Sometimes from the south window, we see several new tan boulders on the
hillside. We call them the ladies. No refined Victorian ever had such elegance.
White-tailed deer (Odocoileus virginianus) are liminal
creatures, foraging in timber glades and along the wooded edges of streams,
most active at dawn and twilight. They mate in the fall, to the peril of
motorists. Fawns are born in spring and make their first timid visits to us
around midsummer. Their home range is relatively small. We see the same families
from year to year.
They browse in my
garden. They mow the liriope foliage during the winter, and they forage for the
first sweet crocus blossoms. I’ve learned not to bother trying to grow lilies
or hosta; the succulent salad bar they provide is too appealing. Two spotted
fawns pruned my bell peppers one year. They returned the next year, larger and
still hungry.
Even supposedly
deer-proof plants attract a few individuals. For several years the same doe
methodically devoured the toxic camassia before it could bloom. I planted coral
bells near the driveway and found the uprooted plant tossed aside the next
morning. I replanted it and found it yanked up again the next day. This went on
for almost a week before the deer lost interest.
At twilight, the
deer emerge to glean leftover sunflower seeds under the bird feeder. One clever
lady learned to slip her slender tongue into the port and tease out the seeds.

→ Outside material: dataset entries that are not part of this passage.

(* ===== verification/Board.v ===== *)
(** * Boards (board/bitaxe.rs, board/emberone00.rs)

    How a board is attached, monitored and shut down, at the level of the calls to its
    drivers: a call is an action, its result the outcome of an await.  The drivers are
    in [Sensors], [Tps546] and [Control]. *)
From stdpp Require Import base numbers list strings.
From Stdlib Require Import ZArith Lia SpecFloat.
From S2P Require Import Prelude Float FloatExact Effects I2c Tps546 Control Backplane.
#[local] Open Scope eff_scope.

(** The calls to the drivers. *)
Inductive call :=
| GetSerialPorts (expected : nat) | OpenControlPort (format : ResponseFormat) | OpenDataPort
| SetPin (pin : Z) (high : bool) | SetFrequency (hz : Z)
| FanInit | SetFanSpeed (percent : Z) | GetExternalTemperature | GetFanSpeed | GetRpm
| PowerInit (config : Tps546Config) | SetVoutTarget (voltage : Z) | CheckStatus | ClearFaults | DumpConfiguration
| GetVin | GetVout | GetIout | GetPower | GetTemperature | DisableOutput
| InitTmp1075 (address : Z) | InitTmp451 (address : Z) | SetRemoteOffset (degrees : Z)
| ReadTmp1075 | ReadTmp451Local | ReadTmp451Remote | LedOff | Reboot.

(** What a monitor publishes; units as in the code. *)
Record Telemetry := MkTelemetry {
  asic_temp : option float; vr_temp : option float; fan_rpm : option Z; fan_percent : option Z;
  vin_v : option float; vout_v : option float; current_a : option float; power_w : option float }.

Inductive action :=
| Call (c : call)
| SignalThreads
| Publish (t : Telemetry)
| PublishTemperatures (left right chip : option Z).

(** A call succeeds or fails, gives a float or an integer or fails; a timer ticks, the
    monitor is cancelled; the hash threads have gone or the time for that is over; the
    reset line tells when it was released, at a time [now], or its lock is poisoned;
    the monitor task is over. *)
Inductive outcome :=
| Succeeded | Failed
| GaveFloat (x : option float)
| GaveInt (x : option Z)
| Ticked | Cancelled
| ThreadsGone | Elapsed
| ReleasedSince (since : option Z) (now : Z) | Poisoned
| MonitorOver.

(** Why a function of the board fails. *)
Inductive error := CallFailed (c : call) | ThermalEmergency | LockPoisoned.

Section Calls.
Context {St : Type}.
Abbreviation M := (Effects.M St outcome action error).

Definition call_unit (c : call) : M bool :=
  act (Call c) ;!
  await (fun o => match o with Succeeded => Some (ret true) | Failed => Some (ret false) | _ => None end).
Definition call_float (c : call) : M (option float) :=
  act (Call c) ;! await (fun o => match o with GaveFloat x => Some (ret x) | _ => None end).
Definition call_int (c : call) : M (option Z) :=
  act (Call c) ;! await (fun o => match o with GaveInt x => Some (ret x) | _ => None end).
(** [c.await?]. *)
Definition must (c : call) : M unit :=
  do! ok := call_unit c in if (ok : bool) then ret tt else raise (CallFailed c).
End Calls.

(** ** Bitaxe Gamma *)
Inductive Firmware := BitaxeRaw | RhapD.
Definition firmware_response_format (f : Firmware) : ResponseFormat :=
  match f with BitaxeRaw => V0 | RhapD => V1 end.

(** The two patterns the board registers. *)
Definition bitaxe_raw_pattern : BoardPattern.t :=
  BoardPattern.Mk Any Any Any (Specific (StringMatch.Exact "OSMU")) (Specific (StringMatch.Exact "Bitaxe")) Any.
Definition rhapd_pattern : BoardPattern.t :=
  BoardPattern.Mk (Specific 0x1209) (Specific 0x6102) Any (Specific (StringMatch.Exact "OSMU"))
    (Specific (StringMatch.Exact "Bitaxe Gamma RHAP-D")) Any.

Definition bitaxe_power_config : Tps546Config :=
  let volts n d := Voltage.from_volts (f_lit f32 n d) in
  let factor n d := Ratio.from_factor (f_lit f32 n d) in
  MkTpsConfig 0x00 650
    (volts 48 10) (volts 45 10) (volts 0 1) (volts 65 10) 0xB7
    (f_lit f32 25 100) (volts 1 1) (volts 2 1) (volts 115 100)
    (factor 125 100) (factor 116 100) (factor 110 100) (factor 90 100) (factor 90 100) (factor 75 100)
    (f_lit f32 25 1) (f_lit f32 30 1) 0xC0
    105 145 0xFF
    0 3 0 0x3B 0 0
    0xFFFF.
Definition DEFAULT_VOUT : Z := Voltage.from_volts (f_lit f32 115 100).
Definition ASIC_RESET_PIN : Z := 0.

Module Bitaxe.
(** The consecutive bad thermal readings; the reset line is shared with the hash thread
    and read through an await. *)
Record monitor := Mk { bad_thermal_count : Z }.
Abbreviation M := (Effects.M monitor outcome action error).

Definition init_fan_controller : M unit := must FanInit ;! must (SetFanSpeed 100).

Definition init_power_controller : M unit :=
  must (PowerInit bitaxe_power_config) ;!
  must (SetVoutTarget DEFAULT_VOUT) ;!
  must ClearFaults ;!
  call_unit DumpConfiguration ;! ret tt.

(** The pin of the controller is a handle; making it cannot fail. *)
Definition attach (firmware : Firmware) : M unit :=
  must (GetSerialPorts 2) ;!
  must (OpenControlPort (firmware_response_format firmware)) ;!
  must OpenDataPort ;!
  must (SetPin ASIC_RESET_PIN false) ;!
  must (SetFrequency 100000) ;!
  init_fan_controller ;!
  init_power_controller.

(** ** The monitor *)
Definition EXPECTED_MIN_C : float := f_of_Z f32 0.
Definition EXPECTED_MAX_C : float := f_of_Z f32 120.
Definition EMERGENCY_TEMP_C : float := f_of_Z f32 80.
Definition BAD_READING_LIMIT : Z := 3.
(** In milliseconds, the unit of all instants. *)
Definition DIODE_SETTLE : Z := 500.

Inductive class := Unavailable | Implausible | Emergency | Normal.
Definition classify (raw_temp : option float) : class :=
  match raw_temp with
  | None => Unavailable
  | Some t =>
      if negb (f_le EXPECTED_MIN_C t && f_le t EXPECTED_MAX_C) then Implausible
      else if f_le EMERGENCY_TEMP_C t then Emergency
      else Normal
  end.

(** The count after a reading, and the temperature that is published. *)
Definition judge (diode_ready : bool) (count : Z) (raw_temp : option float) : Z * option float :=
  if diode_ready then
    match classify raw_temp with
    | Unavailable | Implausible => (wrap 32 (count + 1), None)
    | Emergency => (wrap 32 (count + 1), raw_temp)
    | Normal => (0, raw_temp)
    end
  else (0, None).

Definition diode_ready (since : option Z) (now : Z) : bool :=
  match since with Some t => DIODE_SETTLE <=? now - t | None => false end.

(** [reset_line.released_since()?], with the clock read after it. *)
Definition read_diode_ready : M bool :=
  await (fun o => match o with
    | ReleasedSince since now => Some (ret (diode_ready since now))
    | Poisoned => Some (raise LockPoisoned)
    | _ => None
    end).

Definition milli (x : Z) : float := f_div f32 (f_of_Z f32 x) (f_of_Z f32 1000).

Definition monitor_tick : M unit :=
  do! raw_temp := call_float GetExternalTemperature in
  do! percent := call_int GetFanSpeed in
  do! rpm := call_int GetRpm in
  (do! status := call_unit CheckStatus in
   if (status : bool) then ret tt else call_unit ClearFaults ;! ret tt) ;!
  do! vin := call_int GetVin in
  do! vout := call_int GetVout in
  do! iout_ma := call_int GetIout in
  do! power_mw := call_int GetPower in
  do! vr := call_int GetTemperature in
  do! ready := read_diode_ready in
  do! m := get in
  let '(count, temp) := judge ready (bad_thermal_count m) raw_temp in
  put (Mk count) ;!
  if BAD_READING_LIMIT <=? count then
    call_unit (SetFanSpeed 100) ;! raise ThermalEmergency
  else
    act (Publish (MkTelemetry temp (option_map (f_of_Z f32) vr) rpm percent
      (option_map Voltage.volts vin) (option_map Voltage.volts vout)
      (option_map milli iout_ma) (option_map milli power_mw))).

(** The threads have two seconds to exit. *)
Definition shutdown : M unit :=
  act SignalThreads ;!
  await (fun o => match o with ThreadsGone | Elapsed => Some (ret tt) | _ => None end) ;!
  call_unit (SetPin ASIC_RESET_PIN false) ;!
  call_unit DisableOutput ;!
  ret tt.

(** One turn of the loop; [Some] ends it. *)
Definition turn : M (option unit) :=
  await (fun o => match o with
    | Ticked =>
        Some (do! r := attempt monitor_tick in
              match r with Ok _ => ret None | Err _ => shutdown ;! ret (Some tt) end)
    | Cancelled => Some (shutdown ;! call_unit (SetFanSpeed 25) ;! ret (Some tt))
    | _ => None
    end).
Definition run : M unit := loop turn.
Definition start : monitor := Mk 0.
End Bitaxe.

(** ** EmberOne/00 *)
Module EmberOne.
Definition TMP1075_LEFT : Z := 0x4A.
Definition TMP451_RIGHT : Z := 0x49.
Definition VDDIO_EN : Z := 0x02.
Definition REMOTE_OFFSET_C : Z := -7.

Definition pattern : BoardPattern.t :=
  BoardPattern.Mk Any Any Any (Specific (StringMatch.Exact "256F")) (Specific (StringMatch.Exact "EmberOne00")) Any.

Definition response_format (version : DeviceVersion.t) : ResponseFormat :=
  if 1 <=? DeviceVersion.firmware_minor version then V1 else V0.

Abbreviation M := (Effects.M unit outcome action error).

(** Up to the start of the monitor. *)
Definition attach (bcd_device : Z) : M unit :=
  must (GetSerialPorts 2) ;!
  must (OpenControlPort (response_format (DeviceVersion.from_bcd bcd_device))) ;!
  must (SetPin VDDIO_EN true) ;!
  must (InitTmp1075 TMP1075_LEFT) ;!
  must (InitTmp451 TMP451_RIGHT) ;!
  must (SetRemoteOffset REMOTE_OFFSET_C).

(** One turn of the monitor, after the first tick is discarded; cancelling ends it. *)
Definition monitor_turn : M (option unit) :=
  await (fun o => match o with
    | Cancelled => Some (ret (Some tt))
    | Ticked =>
        Some (do! t_left := call_int ReadTmp1075 in
              do! t_right := call_int ReadTmp451Local in
              do! t_chip0 := call_int ReadTmp451Remote in
              act (PublishTemperatures t_left t_right t_chip0) ;! ret None)
    | _ => None
    end).
Definition monitor : M unit :=
  await (fun o => match o with Ticked => Some (ret tt) | _ => None end) ;! loop monitor_turn.

(** The monitor is cancelled first, and awaited. *)
Definition shutdown : M unit :=
  await (fun o => match o with MonitorOver => Some (ret tt) | _ => None end) ;!
  call_unit (SetPin VDDIO_EN false) ;!
  call_unit LedOff ;!
  call_unit Reboot ;!
  ret tt.
End EmberOne.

She taught her daughters the trick. They can empty a bird feeder in half an
hour. A friend suggested offering them cornmeal. The ladies found it a fine
supplement for sunflower seeds. Now five of them show up to feast together.
If I’m lucky, I
meet them when I walk the timber. I follow their trails along the hillside. I
stalk them with my camera. They are cautious but not afraid of me. If I come
too close, the nearest does will flip their white tails, kick up their heels, leap a
short way down the hill and settle to graze again. One deer stays on watch,
ears pointed, eyes wide. Sometimes she stamps her hoof to warn me away.
Among the Kanza
Indians, the Deer clan served as heralds and messengers. They made sure
everyone knew where to make a new camp or how a buffalo hunt would be
organized. Some clan names described white tail appearance and behavior with precise
detail: Gray Back, Tail Shows Whitish Suddenly, Dark Breast, Hawk Eyes, Steps
Softly, Jumps Suddenly, Stands Ahead of the Others, Without a Plan.
Deer are caretakers
of the earth in many native traditions. They give themselves to the people as
food. They lick things into their proper shapes. They appear when you need to
see them, to remind you of who you are, where you belong. They are messengers,
heralds from other worlds, telling us where to find our sustenance, our people,
our home. They tell us when it is time to move on.
To catch sight of a
deer standing motionless between the branches is to encounter the goddess.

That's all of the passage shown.